Leichte, warme Mahlzeiten wie Suppen, Eintöpfe oder Brei sind meist gut verträglich und liefern wichtige Nährstoffe. Eiweißreiche Lebensmittel unterstützen die Wundheilung, während ausreichend Flüssigkeit deinen Stoffwechsel ankurbelt. Große, schwere Mahlzeiten solltest du vermeiden, bis sich dein Appetit wieder normalisiert hat.
Große, schwere Mahlzeiten und stark aufblähende Lebensmittel wie Hülsenfrüchte, Kohl oder kohlensäurehaltige Getränke solltest du vermeiden, bis sich dein Appetit und deine Verdauung wieder normalisiert haben.
8. Die psychische Seite deiner Heilung ernst nehmen
Nicht nur dein Körper, auch deine Psyche muss sich von einer Operation erholen. Erschöpfung, Reizbarkeit oder Niedergeschlagenheit sind völlig normal. Der Kontrollverlust während des Eingriffs und die Abhängigkeit von Hilfe können emotional belastend sein.

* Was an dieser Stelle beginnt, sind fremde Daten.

(* ===== verification/ClusterProps.v ===== *)
(** * What holds in the cluster

    The properties of [Cluster], and an instance of its environment that can be
    run: an API server and controllers that answer every call, with which the
    programs of the operator and the router take the cluster through its first
    session. *)
From stdpp Require Import relations.
From S2P Require Import Prelude Prog Rely GoStrings ApiTypes Kube CtrlClient SessionReconciler SessionProofs Lifecycle EnvConfig.
From S2P Require Import RouterServer Mcp RouterAccess RouterHttp SessionTypes Cluster.
Open Scope boxy_scope.

(** ** A cluster to run *)

Section simulation.
Context (rc : ReconcilerConfig) (sandboxes : list Sandbox) (pods : list Pod) (now : Z).

Definition next_version (w : World) : string := pretty (llen (wo_history w)).

(** Writes are refused unless all that is asked of them holds. *)
Definition writable (s : Session) (w : World) : bool := local_ns rc s && bool_decide (fresh_version (next_version w) w).

Definition stored_version (s : Session) (w : World) : option Session :=
  match wo_sessions w !! name_of s with
  | Some old => if writable s w && (version s =?s version old) then Some old else None
  | None => None
  end.

Definition conflict : Err := ErrK8s Conflict "the object has been modified".

Definition create_reply (p : place_of_sandbox) (w : World) : HttpAnswer unit * World :=
  let had := bool_decide (p ∈ wo_held w) in
  let status := if had then 409 else 201 in
  (HttpResponse status None tt,
   with_sandboxes (hold p true (wo_held w)) (if status <? 300 then {[p]} ∪ wo_created w else wo_created w) (wo_unanswered w) w).

Definition delete_reply (p : place_of_sandbox) (w : World) : HttpAnswer unit * World :=
  let had := bool_decide (p ∈ wo_held w) in
  (HttpResponse (if had then 204 else 404) None tt,
   with_sandboxes (hold p false (wo_held w)) (wo_created w) (wo_unanswered w) w).

Definition simulate (e : KEvent) (w : World) : KAnswer e * World :=
  match e return KAnswer e * World with
  | GetSession ns name =>
      (match wo_sessions w !! name with
       | Some s => if (name_of s =?s name) && (om_Namespace (se_Meta s) =?s ns) then inl s else inr no_session
       | None => inr no_session
       end, w)
  | ListSessions ns sel => (inl (List.filter (selected sel) (stored (wo_sessions w))), w)
  | CreateSession s =>
      if writable s w && bool_decide (wo_sessions w !! name_of s = None)
      then (None, keep (status_updated (next_version w) empty_status s) w) else (Some conflict, w)
  | UpdateSession s =>
      match stored_version s w with
      | Some old => let s' := updated (next_version w) s old in
          (inl s', with_unreleased (unreleased_by rc old s' w) (keep s' w))
      | None => (inr conflict, w)
      end
  | StatusUpdateSession s =>
      match stored_version s w with
      | Some old => let s' := status_updated (next_version w) (kept_status (se_Status s)) old in (inl s', keep s' w)
      | None => (inr conflict, w)
      end
  | DeleteSession s =>
      match wo_sessions w !! name_of s with
      | Some old => if writable s w then (None, keep (marked (next_version w) 0 old) w) else (Some conflict, w)
      | None => (Some no_session, w)
      end
  | ListSandboxes _ _ => (inl sandboxes, w)
  | ListPods _ _ => (inl pods, w)
  | Now => (now, w)
  | Http url (CRCreate r) => create_reply (url, cr_SandboxID r) w
  | Http url (CRDelete r) => delete_reply (url, dr_SandboxID r) w
  | e => (unavailable e, w)
  end.

Lemma stored_version_spec (s old : Session) (w : World) :
  stored_version s w = Some old ->
  local_ns rc s = true /\ wo_sessions w !! name_of s = Some old /\ version s = version old /\ fresh_version (next_version w) w.
Proof.
  unfold stored_version, writable. destruct (wo_sessions w !! name_of s) as [old'|]; [|done].
  destruct (_ && _) eqn:H; [|done]. bool_hyps. intros [= ->]. split_and!; try done. by eapply bool_decide_eq_true.
Qed.

Lemma replies_allowed (p : place_of_sandbox) (w : World) :
  create_answer p (create_reply p w).1 w (create_reply p w).2 /\ delete_answer p (delete_reply p w).1 w (delete_reply p w).2.
Proof.
  split; [exists true|exists false]; (split; [|done]); unfold create_contract, delete_contract;
    by destruct (bool_decide (p ∈ wo_held w)).
Qed.

(** The simulation gives answers the environment allows. *)
Lemma simulate_allowed (e : KEvent) (w : World) : world_env rc e w (simulate e w).1 (simulate e w).2.
Proof.
  destruct e; try (by split); cbn [simulate world_env honest].
  - destruct (wo_sessions w !! name) as [s|] eqn:Hs; [|done]. destruct (_ && _) eqn:He; [|done]. bool_hyps.
    split; [done|]. split; [done|]. by intros _.
  - split; [done|]. split; [done|]. by intros _.
  - destruct (_ && _) eqn:He; (split; [done|]).
    + unfold writable in He. bool_hyps. repeat match goal with H : bool_decide _ = true |- _ => apply bool_decide_eq_true in H end.
      destruct (local_ns rc s); [|done]. left. split; [done|]. by exists (next_version w).
    + destruct (local_ns rc s); [by right|done].
  - destruct (stored_version s w) as [old|] eqn:Ho; (split; [done|]); [|by destruct (local_ns rc s); [left|]].
    apply stored_version_spec in Ho as (-> & Hk & Hv & Hf). by exists old, (next_version w).
  - destruct (stored_version s w) as [old|] eqn:Ho; (split; [done|]); [|by destruct (local_ns rc s); [left|]].
    apply stored_version_spec in Ho as (-> & Hk & Hv & Hf). by exists old, (next_version w).
  - split; [done|]. destruct (local_ns rc modified); [by left|done].
  - destruct (wo_sessions w !! name_of s) as [old|] eqn:Hk; [|by split; [|destruct (local_ns rc s); [right|]]].
    destruct (writable s w) eqn:He; (split; [done|]); [|by destruct (local_ns rc s); [right|]].
    unfold writable in He. bool_hyps. destruct (local_ns rc s); [|done]. left. exists old, (next_version w), 0. split_and!; try done.
    by eapply bool_decide_eq_true.
  - split; [by destruct r|]. destruct r; try done; apply replies_allowed.
Qed.

(** A program of the worker, and one of a neighbour, from start to end. *)
Lemma job_runs (p : prog unit) (l : list (prog unit)) (w : World) :
  session_job rc p ->
  rtc (cluster_step rc) {| sy_worker := None; sy_others := l; sy_state := w |}
    {| sy_worker := None; sy_others := l; sy_state := (run simulate p w).2 |}.
Proof.
  intros Hj. eapply rtc_l; [by apply job_starts|]. clear Hj. revert w. induction p as [[]|e k IH]; intros w; [apply rtc_once, job_ends|].
  cbn [run]. pose proof (simulate_allowed e w) as Hx. destruct (simulate e w) as [x w']. eapply rtc_l; [|apply IH]. by apply job_proceeds.
Qed.

Lemma neighbour_runs (p : prog unit) (l : list (prog unit)) (w : World) :
  neighbour rc p ->
  rtc (cluster_step rc) {| sy_worker := None; sy_others := l; sy_state := w |}
    {| sy_worker := None; sy_others := l ++ [Ret (run simulate p w).1]; sy_state := (run simulate p w).2 |}.
Proof.
  intros Hn. eapply rtc_l; [by apply other_arrives|]. clear Hn. revert w. induction p as [[]|e k IH]; intros w; [done|].
  cbn [run]. pose proof (simulate_allowed e w) as Hx. destruct (simulate e w) as [x w']. eapply rtc_l; [|apply IH].
  replace (l ++ [k x]) with (<[length l := k x]> (l ++ [Vis e k])) by (by rewrite insert_app_r_alt, Nat.sub_diag by done).
  apply (other_proceeds _ _ _ _ (length l) e k); [|done]. by rewrite lookup_app_r, Nat.sub_diag by done.
Qed.

End simulation.

(** *** The first session *)

Definition dev_router : Config :=
  {| cf_ListenAddr := ":8080"; cf_DevToken := "dev"; cf_AuthCacheTTL := 30 * Second; cf_SandboxNamespace := "boxy";
     cf_MaxBodyBytes := 0; cf_MaxOutputBytes := 0; cf_MaxTimeoutSec := 3600; cf_MaxArgs := 256; cf_MaxEnvKeys := 64;
     cf_MaxConcurrency := 100; cf_MaxSandboxTTLSec := 86400; cf_MTLSDisabled := true; cf_TLSCAPath := "";
     cf_TLSClientCertPath := ""; cf_TLSClientKeyPath := ""; cf_ControllerToken := ""; cf_ControllerPort := 8080;
     cf_DefaultSandboxEnabled := false; cf_DefaultSandboxConfig := None; cf_CreateTimeout := 30 * Second |}.

Definition create_http : HttpRequest :=
  {| hq_Method := "POST"; hq_Path := "/v1/sessions"; hq_RawQuery := ""; hq_Authorization := "Bearer dev"; hq_SandboxId := "";
     hq_SessionId := "";
     hq_Body := "{" +:+ DQ +:+ "sandboxId" +:+ DQ +:+ ":" +:+ DQ +:+ "demo" +:+ DQ +:+ "," +:+
                DQ +:+ "sessionId" +:+ DQ +:+ ":" +:+ DQ +:+ "s1" +:+ DQ +:+ "}";
     hq_Overlong := false |}.

Definition posting : prog unit := job (ServeHTTP dev_router no_mcp mcp_refusal false None create_http).

Definition reconciling : prog unit := job (Reconcile (NewSessionReconciler sample_rcfg) "boxy" "s1").

(** The programs run one after the other, each at its time. *)
Definition after (ps : list (Z * prog unit)) : World :=
  fold_left (fun w tp => (run (simulate (NewSessionReconciler sample_rcfg) [sample_sandbox_cr] [sample_pod "ctrl-0"] tp.1) tp.2 w).2)
    ps empty_world.

(** The session is posted, placed, and created on the controller. *)
Definition first_session : list (Z * prog unit) := [(0, posting); (0, reconciling); (0, reconciling)].

Definition first_place : place_of_sandbox := ("http://ctrl-0.hl.boxy.svc:8080/v1/sandboxes", "s1").

Definition allowed_program (p : prog unit) : Prop :=
  session_job (NewSessionReconciler sample_rcfg) p \/ neighbour (NewSessionReconciler sample_rcfg) p.

Lemma after_reachable (ps : list (Z * prog unit)) :
  Forall (fun tp => allowed_program tp.2) ps ->
  exists l, reachable (NewSessionReconciler sample_rcfg) {| sy_worker := None; sy_others := l; sy_state := after ps |}.
Proof.
  induction ps as [|[t p] ps IH] using rev_ind; intros H; [exists []; apply rtc_refl|].
  apply Forall_app in H as [Hps Hp]. rewrite Forall_singleton in Hp. cbn [snd] in Hp. destruct (IH Hps) as [l Hl].
  assert (after (ps ++ [(t, p)]) =
    (run (simulate (NewSessionReconciler sample_rcfg) [sample_sandbox_cr] [sample_pod "ctrl-0"] t) p (after ps)).2) as ->.
  { unfold after. by rewrite fold_left_app. }
  destruct Hp as [Hp|Hp]; eexists; (eapply rtc_trans; [exact Hl|]); [by apply job_runs|by apply neighbour_runs].
Qed.

Lemma first_session_allowed : Forall (fun tp => allowed_program tp.2) first_session.
Proof. repeat (apply Forall_cons; split; [first [left; exists "s1"; reflexivity | right; apply serves]|]). constructor. Qed.

(** ** Properties *)

Section properties.
Context (cfg : ReconcilerConfig).

Abbreviation rc := (NewSessionReconciler cfg).


(** C12: In every state the cluster can reach, every stored session is
    well-formed: its phase is one of the five (or empty before the first
    reconciliation), one that is Creating or Running names a pod, its address and
    port, one that is waiting names none, and a Terminated one says since when;
    and a session that is Running was confirmed by the controller at that address
    to have its sandbox created. *)
Theorem cluster_sessions_well_formed (sy : System (S := World)) :
  reachable rc sy -> map_Forall (fun name s => name_of s = name /\ session_wf rc s /\
    (phase_of s = SandboxPhaseRunning -> sandbox_place rc s ∈ wo_created (sy_state sy))) (wo_sessions (sy_state sy)).
Proof.
  intros Hr name s Hs. pose proof (reachable_ok rc sy (max_positive cfg) Hr) as Hok.
  split_and!; [by apply (ok_names rc _ Hok _ _ Hs)|by apply (ok_types rc _ Hok _ _ Hs)|by apply (ok_running rc _ Hok _ _ Hs)].
Qed.

(** C4: No sandbox is forgotten.  In every state the cluster can reach, each
    sandbox that a controller holds belongs to a stored session that is Creating,
    Running or Deleting at that controller and still has the finalizer by which
    the operator will release it; except those about which the controller once
    did not answer a request, and those whose session lost the finalizer while it
    was Deleting. *)
Theorem no_sandbox_leaks (sy : System (S := World)) (p : place_of_sandbox) :
  reachable rc sy -> p ∈ wo_held (sy_state sy) ->
  p ∈ wo_unanswered (sy_state sy) \/ p ∈ wo_unreleased (sy_state sy) \/
  exists name s, wo_sessions (sy_state sy) !! name = Some s /\ sandbox_place rc s = p /\
    phase_of s ∈ [SandboxPhaseCreating; SandboxPhaseRunning; SandboxPhaseDeleting] /\
    FinalizerSessionCleanup ∈ om_Finalizers (se_Meta s).
Proof.
  intros Hr Hp. destruct (ok_held rc _ (reachable_ok rc sy (max_positive cfg) Hr) p Hp) as [[?|?]%elem_of_union|(k & s & Hk & Ha)]; [auto..|].
  destruct Ha as ([_ Hph] & Hf & Hpl). do 2 right. exists k, s. split_and!; try done. by apply ContainsFinalizer_spec.
Qed.

End properties.

(** ** Witnesses *)

Definition running_at (w : World) : option (string * string) :=
  s ← wo_sessions w !! "s1"; Some (phase_of s, st_ControllerPod (se_Status s)).


Lemma cluster_sessions_well_formed_witness :
  running_at (after first_session) = Some (SandboxPhaseRunning, "ctrl-0") /\
  map_Forall (fun name s => name_of s = name /\ session_wf (NewSessionReconciler sample_rcfg) s /\
    (phase_of s = SandboxPhaseRunning ->
     sandbox_place (NewSessionReconciler sample_rcfg) s ∈ wo_created (after first_session))) (wo_sessions (after first_session)).
Proof.
  split; [vm_compute; reflexivity|]. destruct (after_reachable first_session first_session_allowed) as [l Hl].
  exact (cluster_sessions_well_formed sample_rcfg _ Hl).
Defined.

Lemma no_sandbox_leaks_witness :
  first_place ∈ wo_held (after first_session) /\
  (first_place ∈ wo_unanswered (after first_session) \/ first_place ∈ wo_unreleased (after first_session) \/
   exists name s, wo_sessions (after first_session) !! name = Some s /\
     sandbox_place (NewSessionReconciler sample_rcfg) s = first_place /\
     phase_of s ∈ [SandboxPhaseCreating; SandboxPhaseRunning; SandboxPhaseDeleting] /\
     FinalizerSessionCleanup ∈ om_Finalizers (se_Meta s)).
Proof.
  assert (first_place ∈ wo_held (after first_session)) as Hp by (apply (bool_decide_eq_true_1 _); vm_compute; reflexivity).
  split; [exact Hp|]. destruct (after_reachable first_session first_session_allowed) as [l Hl].
  exact (no_sandbox_leaks sample_rcfg _ first_place Hl Hp).
Defined.

(** The second exception is real: the session expires and is deleted before the
    operator comes back to it; then it is gone, and its sandbox is not. *)
Definition forgotten_session : list (Z * prog unit) :=
  first_session ++ [(120 * Second, reconciling);
    (120 * Second, job (call (DeleteSession (sample_session "" "" "" None)))); (120 * Second, reconciling)].

Lemma deleting_session_leaks :
  (exists l, reachable (NewSessionReconciler sample_rcfg) {| sy_worker := None; sy_others := l; sy_state := after forgotten_session |}) /\
  wo_sessions (after forgotten_session) = ∅ /\ first_place ∈ wo_held (after forgotten_session).
Proof.
  split; [apply after_reachable, Forall_app; split; [apply first_session_allowed|]|].
  - repeat (apply Forall_cons; split; [first [left; exists "s1"; reflexivity | right; apply deletes]|]). constructor.
  - split; [vm_compute; reflexivity|]. apply (bool_decide_eq_true_1 _). vm_compute. reflexivity.
Qed.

Nimm diese Gefühle ernst und setz dich nicht unter Druck. Gespräche mit vertrauten Menschen und das Akzeptieren deiner eigenen Grenzen können dir helfen, mental stabil zu bleiben. Heilung ist immer auch ein seelischer Prozess.
9. Ausreichend trinken
Flüssigkeit spielt bei fast allen Heilungsprozessen eine zentrale Rolle. Sie unterstützt deinen Kreislauf, fördert die Verdauung und hilft deinem Körper, Abfallstoffe abzutransportieren. Nach einer OP trinken viele Menschen jedoch zu wenig, etwa wegen Übelkeit oder fehlendem Durstgefühl.

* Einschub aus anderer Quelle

Definition router_server (cfg : Config) (tp : Provider) (metrics : bool) : HttpServer :=
  let page := if pv_gathers tp then gathered else fun _ => reply 200 (RText "") in
  {| sv_Addr := cf_ListenAddr cfg;
     sv_Patterns := map fst (http_routes cfg mcp_call mcp_page (if metrics then Some page else None));
     sv_TLS := None; sv_ReadHeaderTimeout := read_header_timeout |}.

(** From the cache on. *)
Definition router_serve (cfg : Config) (tp : Provider) : proc Exit :=
  sys (Go CacheThread) ;;;
  synced <- sys WaitForCacheSync ;;
  if negb synced then Ret (Exited 1)
  else
    srv <- NewServer cfg ;;
    match srv with
    | inr msg => Ret (Panicked msg)
    | inl (_, metrics) =>
        let httpSrv := router_server cfg tp metrics in
        sys EnsureDefault ;;;
        sys (Go (ApiThread httpSrv false)) ;;;
        sys Done ;;;
        sys (ShutdownServer httpSrv) ;;;
        Ret Returned
    end.

Definition router_main : proc Exit :=
  match ConfigFromEnv getenv unmarshal_body with
  | inr _ => Ret (Exited 1)
  | inl cfg =>
      let scheme := NewScheme lib in
      or_exit (BuildK8sCache getenv scheme (cf_SandboxNamespace cfg))
        (or_exit (BuildK8sClient getenv scheme)
           (or_exit (BuildClientset getenv)
              (sys NotifyContext ;;;
               deferred (sys Stop)
                 (tp <- Init getenv {| op_ServiceName := "boxy-router"; op_Registerer := false |} ;;
                  match tp with
                  | inr _ => Ret (Exited 1)
                  | inl tp => deferred (flush tp) (router_serve cfg tp)
                  end))))
  end.

End router.

(** ** The operator *)

Definition operator_client_config : ClientConfig :=
  {| kc_MTLSDisabled := op_envBool getenv "BOXY_MTLS_DISABLED" false;
     kc_CACertPath := op_envStr getenv "BOXY_TLS_CA_PATH" "/tls/ca.crt";
     kc_ClientCert := op_envStr getenv "BOXY_TLS_CLIENT_CERT_PATH" "/tls/tls.crt";
     kc_ClientKey := op_envStr getenv "BOXY_TLS_CLIENT_KEY_PATH" "/tls/tls.key";
     kc_ControllerToken := op_envStr getenv "BOXY_CONTROLLER_TOKEN" "" |}.

Definition manager_options : ManagerOptions :=
  let ns := op_envStr getenv "BOXY_NAMESPACE" "default" in
  {| mo_Scheme := NewScheme lib; mo_LeaderElection := true; mo_LeaderElectionID := "boxy-operator-leader";
     mo_LeaderElectionNamespace := ns; mo_HealthProbeBindAddress := ":8081";
     mo_MetricsBindAddress := op_envStr getenv "BOXY_METRICS_ADDR" ":8080"; mo_Namespaces := [ns] |}.

(** [SetupWithManager] of the three reconcilers. *)
Definition SessionReconciler_SetupWithManager : proc error :=
  sys (SetupController {| cs_Name := "session"; cs_For := "Session"; cs_Watches := [] |}).

Definition SandboxConfigReconciler_SetupWithManager : proc error :=
  sys (SetupController {| cs_Name := "sandboxconfig"; cs_For := "Sandbox"; cs_Watches := [] |}).

Definition ControllerPoolReconciler_SetupWithManager : proc error :=
  sys (SetupController {| cs_Name := "controllerpool"; cs_For := "ControllerPool"; cs_Watches := ["Session"] |}).

(** From the reconcilers on. *)
Definition operator_start : proc Exit :=
  or_exit SessionReconciler_SetupWithManager
    (or_exit SandboxConfigReconciler_SetupWithManager
       (or_exit ControllerPoolReconciler_SetupWithManager
          (or_exit (sys (AddHealthzCheck "healthz"))
             (or_exit (sys (AddReadyzCheck "readyz"))
                (sys NotifyContext ;;;
                 sys (Go ScaleDownThread) ;;;
                 or_exit (sys MgrStart) (Ret Returned)))))).

Definition operator_main : proc Exit :=
  tp <- Init getenv {| op_ServiceName := "boxy-operator"; op_Registerer := true |} ;;
  match tp with
  | inr _ => Ret (Exited 1)
  | inl tp =>
      deferred (flush tp)
        (or_exit (NewOperatorMetrics "boxy.dev/boxy/operator")
           (cfg <- sys GetConfig ;;
            match cfg with
            | inr _ => Ret (Exited 1)
            | inl cfg =>
                or_exit (sys (NewManager cfg manager_options))
                  (cc <- NewClient AppendCertsFromPEM operator_client_config ;;
                   match cc with
                   | inr msg => Ret (Panicked msg)
                   | inl _ => operator_start
                   end)
            end))
  end.

End programs.

(** ** A run of a program *)

Inductive Exporter : Type := MeterProvider | OtlpExporter.

Record Run := {
  ru_failed : bool;
  ru_threads : list Thread;
  ru_closed : list HttpServer;
  ru_open : list Exporter;
}.

Definition fresh_run : Run := {| ru_failed := false; ru_threads := []; ru_closed := []; ru_open := [] |}.

Definition fail (s : Run) : Run :=
  {| ru_failed := true; ru_threads := ru_threads s; ru_closed := ru_closed s; ru_open := ru_open s |}.

Definition failed_if (b : bool) (s : Run) : Run := if b then fail s else s.

Definition started (t : Thread) (s : Run) : Run :=
  {| ru_failed := ru_failed s; ru_threads := ru_threads s ++ [t]; ru_closed := ru_closed s; ru_open := ru_open s |}.

Definition closed (v : HttpServer) (s : Run) : Run :=
  {| ru_failed := ru_failed s; ru_threads := ru_threads s; ru_closed := ru_closed s ++ [v]; ru_open := ru_open s |}.

Definition with_open (l : list Exporter) (s : Run) : Run :=
  {| ru_failed := ru_failed s; ru_threads := ru_threads s; ru_closed := ru_closed s; ru_open := l |}.

Definition still_open (x : Exporter) (l : list Exporter) : list Exporter :=
  List.filter (fun y => match x, y with MeterProvider, MeterProvider | OtlpExporter, OtlpExporter => false | _, _ => true end) l.

Definition is_err (err : error) : bool := match err with Some _ => true | None => false end.

Definition is_right {A B} (x : A + B) : bool := match x with inr _ => true | inl _ => false end.

(** Where [strict], a program cannot do without an instrument; a file is read
    for the certificates in it. *)
Definition run_env (AppendCertsFromPEM : string -> bool) (strict : bool) : @env PSig Run := fun e s =>
  match e return PAnswer e -> Run -> Prop with
  | ReadFile _ => fun x s' => s' = failed_if (match x with inl d => negb (AppendCertsFromPEM d) | inr _ => true end) s
  | LoadX509KeyPair _ _ => fun x s' => s' = failed_if (is_right x) s
  | BuildConfigFromFlags _ | InClusterConfig | GetConfig => fun x s' => s' = failed_if (is_right x) s
  | ResourceNew _ => fun x s' => s' = failed_if (match x with (false, Some _) => true | _ => false end) s
  | OtlpNew => fun x s' => s' = (if is_err x then fail s else with_open (ru_open s ++ [OtlpExporter]) s)
  | SetMeterProvider noop => fun _ s' => s' = (if noop : bool then s else with_open (ru_open s ++ [MeterProvider]) s)
  | MeterShutdown => fun _ s' => s' = with_open (still_open MeterProvider (ru_open s)) s
  | OtlpShutdown => fun _ s' => s' = with_open (still_open OtlpExporter (ru_open s)) s
  | NewInstrument _ _ | RegisterCallback _ _ => fun x s' => s' = failed_if (strict && is_err x) s
  | PrometheusNew _ | NewCache _ _ _ | NewK8sClient _ _ | NewForConfig _ | NewManager _ _ | SetupController _
  | AddHealthzCheck _ | AddReadyzCheck _ | MgrStart => fun x s' => s' = failed_if (is_err x) s
  | WaitForCacheSync => fun x s' => s' = failed_if (negb x) s
  | Go t => fun _ s' => s' = started t s
  | ShutdownServer v => fun _ s' => s' = closed v s
  | _ => fun _ s' => s' = s
  end.

(** The servers among the goroutines. *)
Definition servers (l : list Thread) : list HttpServer :=
  omap (fun t => match t with MetricsThread s | ApiThread s _ => Some s | _ => None end) l.

(** A program that returns had no failure, has shut down what it served, in the
    order it was started, and its exporters; one that ends otherwise had a
    failure (or a [bad] configuration) and has served nothing. *)
Definition orderly (bad : Prop) (r : Exit) (s : Run) : Prop :=
  match r with
  | Returned => ru_failed s = false /\ ru_closed s = servers (ru_threads s) /\ ru_open s = []
  | Exited code => code = 1 /\ (ru_failed s = true \/ bad) /\ servers (ru_threads s) = []
  | Panicked _ => ru_failed s = true /\ servers (ru_threads s) = [] /\ ru_open s = []
  end.

(** ** Rules *)

Lemma wp_deferred {S} (R : @env PSig S) (d : proc unit) (body : proc Exit) (s : S) (Q : Exit -> S -> Prop) :
  wp R body s (fun r s' => match r with Exited _ => Q r s' | _ => wp R d s' (fun _ s'' => Q r s'') end) ->
  wp R (deferred d body) s Q.
Proof.
  intros Hb. unfold deferred. eapply wp_bind_spec; [exact Hb|]. intros [] s' Hr; [done|..];
    (eapply wp_bind_spec; [exact Hr|done]).
Qed.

Kleine Schlucke über den Tag verteilt sind oft besser verträglich als große Mengen auf einmal. Wasser, Kräutertees oder verdünnte Säfte eignen sich gut. Wenn du ausreichend trinkst, kannst du auch Kopfschmerzen und Müdigkeit reduzieren.
10. Dem Körper Zeit lassen
Der vielleicht schwierigste, aber wichtigste Lifehack nach einer Operation ist Geduld. Heilung verläuft selten geradlinig. Es wird Tage geben, an denen du dich stark fühlst, und andere, an denen selbst kleine Aufgaben anstrengend sind. Beides ist völlig normal.
Dein Körper heilt in seinem eigenen Tempo. Vergleiche mit anderen führen meist nur zu Frustration. Wenn du dir erlaubst, langsam zu sein, Pausen einzulegen und Hilfe anzunehmen, unterstützt du deinen Heilungsprozess mehr als mit übermäßigem Ehrgeiz.